GG suffers from the latter in the late seasons, Rory has met Logan and Lorelei is with Luke openly, but they can't just have happy marriages so they keep drawing it out with increasingly strange obstacles and weird reticence to commit. HIMYM did the idiot ball thing, from what I recall of friends complaining about it, with the couples creating drama by going off the deep end completely at random. SATC would have no idea how to write Charlotte's first marriage, so they just gave him terminal ED. The Office, I never watched in detail but people generally say it peaked at the Wedding and declined thereafter.

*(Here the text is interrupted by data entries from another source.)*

(* ===== verification/Exchanger.v ===== *)
(** The exchanger of [src/exercises/cpp/multi_threading/exchanger/solution.cc]: two
    threads that call [exchange] swap their arguments.  The class is proved
    correct for any number of threads, and the test program for its two workers:
    no assertion fails, and both workers return. *)

From stdpp Require Import prelude list relations.
From Stdlib Require Import ZArith Lia.
From S2P Require Import Prelude Threads CondAlarms.

Module Exchanger.

Open Scope stmt_scope.

(** * The class *)

Inductive state_t := EMPTY | FIRST_ARRIVED | SECOND_ARRIVED.
#[global] Instance state_eq_dec : EqDecision state_t.
Proof. solve_decision. Defined.

(** [ptr] points to the variable [myval] of a thread, so that the variables of
    all threads are in the shared memory: [vals] has them by thread, [None] while
    the variable is out of scope.  [log] records who exchanged what with whom. *)
Record exchanger := mkEx {
  ptr : option nat;
  state : state_t;
  vals : list (option Z);
  log : list (nat * nat);
}.

Record worker_data := mkWd { max_sleep_time : Z; loop_count : Z; min_ : Z; max_ : Z }.

(** The locals of a worker; [rnd] are the values rand(3) returns to it. *)
Record local := mkLocal { tid : nat; wd : worker_data; i_ : Z; rnd : nat -> Z; drawn : nat }.

Definition code_t : Type := stmt exchanger local.

Definition cv_main : nat := 0.
Definition cv_overflow : nat := 1.

Definition is_state (s : state_t) (m : exchanger) (_ : local) : bool := bool_decide (state m = s).
Definition is_null (m : exchanger) (_ : local) : bool := match ptr m with None => true | Some _ => false end.

Definition Exchanger_ctor (n : nat) : exchanger := mkEx None EMPTY (replicate n None) [].

(** [ptr = &t; state = FIRST_ARRIVED] *)
Definition arrive (m : exchanger) (l : local) : exchanger * local :=
  (mkEx (Some (tid l)) FIRST_ARRIVED (vals m) (log m), l).
(** [ptr = 0; state = EMPTY] *)
Definition leave (m : exchanger) (l : local) : exchanger * local := (mkEx None EMPTY (vals m) (log m), l).

Definition val (m : exchanger) (t : nat) : option Z := default None (vals m !! t).

(** [state = SECOND_ARRIVED; swap(t, *ptr)] *)
Definition do_swap (m : exchanger) (l : local) : exchanger * local :=
  match ptr m with
  | Some p =>
      let v := val m (tid l) in let w := val m p in
      (mkEx (ptr m) SECOND_ARRIVED (<[p := v]> (<[tid l := w]> (vals m))) (log m ++ [(p, tid l)]), l)
  | None => (m, l)
  end.

Definition exchange : code_t :=
  SLock ;;
  SWhile (is_state SECOND_ARRIVED) (SWait cv_overflow) ;;
  SAssert (fun m l => is_state EMPTY m l || is_state FIRST_ARRIVED m l) ;;
  SIf (is_state EMPTY)
    (SAssert is_null ;;
     SDo arrive ;;
     SWhile (is_state FIRST_ARRIVED) (SWait cv_main) ;;
     SAssert (is_state SECOND_ARRIVED) ;;
     SDo leave ;;
     SBroadcast cv_overflow)
    (SIf (is_state FIRST_ARRIVED)
       (SAssert (fun m l => negb (is_null m l)) ;;
        SDo do_swap ;;
        SSignal cv_main)
       SSkip) ;;
  SUnlock.

(** * The test program *)

Definition usleep : code_t := SDo (fun m l => (m, l)).

(** [unsigned int myval=min+rand()%(max-min)] *)
Definition pick (d : worker_data) (r : Z) : Z := u32 (min_ d + u32 r mod u32 (max_ d - min_ d)).
Definition draw (m : exchanger) (l : local) : exchanger * local :=
  (mkEx (ptr m) (state m) (<[tid l := Some (pick (wd l) (rnd l (drawn l)))]> (vals m)) (log m),
   mkLocal (tid l) (wd l) (i_ l) (rnd l) (S (drawn l))).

Even the Big Bang Theory, I will go to the mat arguing that the first season was brilliant (to me as a nerdy 16 year old with a group of friends fairly well described as a mix of Indians, Jews, and autists). But they had no idea how to write it once they coupled the characters up. The first season is a classic Rom-Com, and ends with the leads kissing, as a self contained story it works. After that the show went into terminal decline, they had no idea how to deal with the unrealistic aftermath.

Hooray for the /comments page. It's a shame there's no "/comments, but just the ones replying to two-week-old threads, since everything else is easier to read threaded" page.

Man, I could put up a whole new effortpost about how bad Rom-Com TV shows are at writing happy marriages.

I'd love to see this in Friday Fun some time.

... especially if you've got any thoughts about "Mad About You". I barely remember it now (though now I find out there was recently an 8th season, produced decades after season 7!?!), and what I remember does include a few "idiot ball" episodes, but I remember thinking decades ago that it really stood out from the crowd of implausibly-drawn-out "Sam and Diane" "will they wont they" romantic melodrama subplots. The main characters were a happily married couple from episode 1, the show A plots were about their interpersonal issues with each other and family and friends, and yet IIRC they managed to get several seasons out of that without most of the spousal issues being ridiculously foolish or melodramatic. IMDB says there wasn't much quality decline until halfway through season 6.

I haven't watched the show, but doesn't this go back to the basic rule of Story that the OG happy ending is a wedding, always was and always will be and the audience know this, and don't want to change it.

If you run Rory's story forward, either she needs to get married (which from the perspective of the people making the show defeats the point), or she needs to end up in a relationship such that the future wedding can be implied, or you need to deal with the fact that she is going to end up with a life the vast majority of the audience don't want.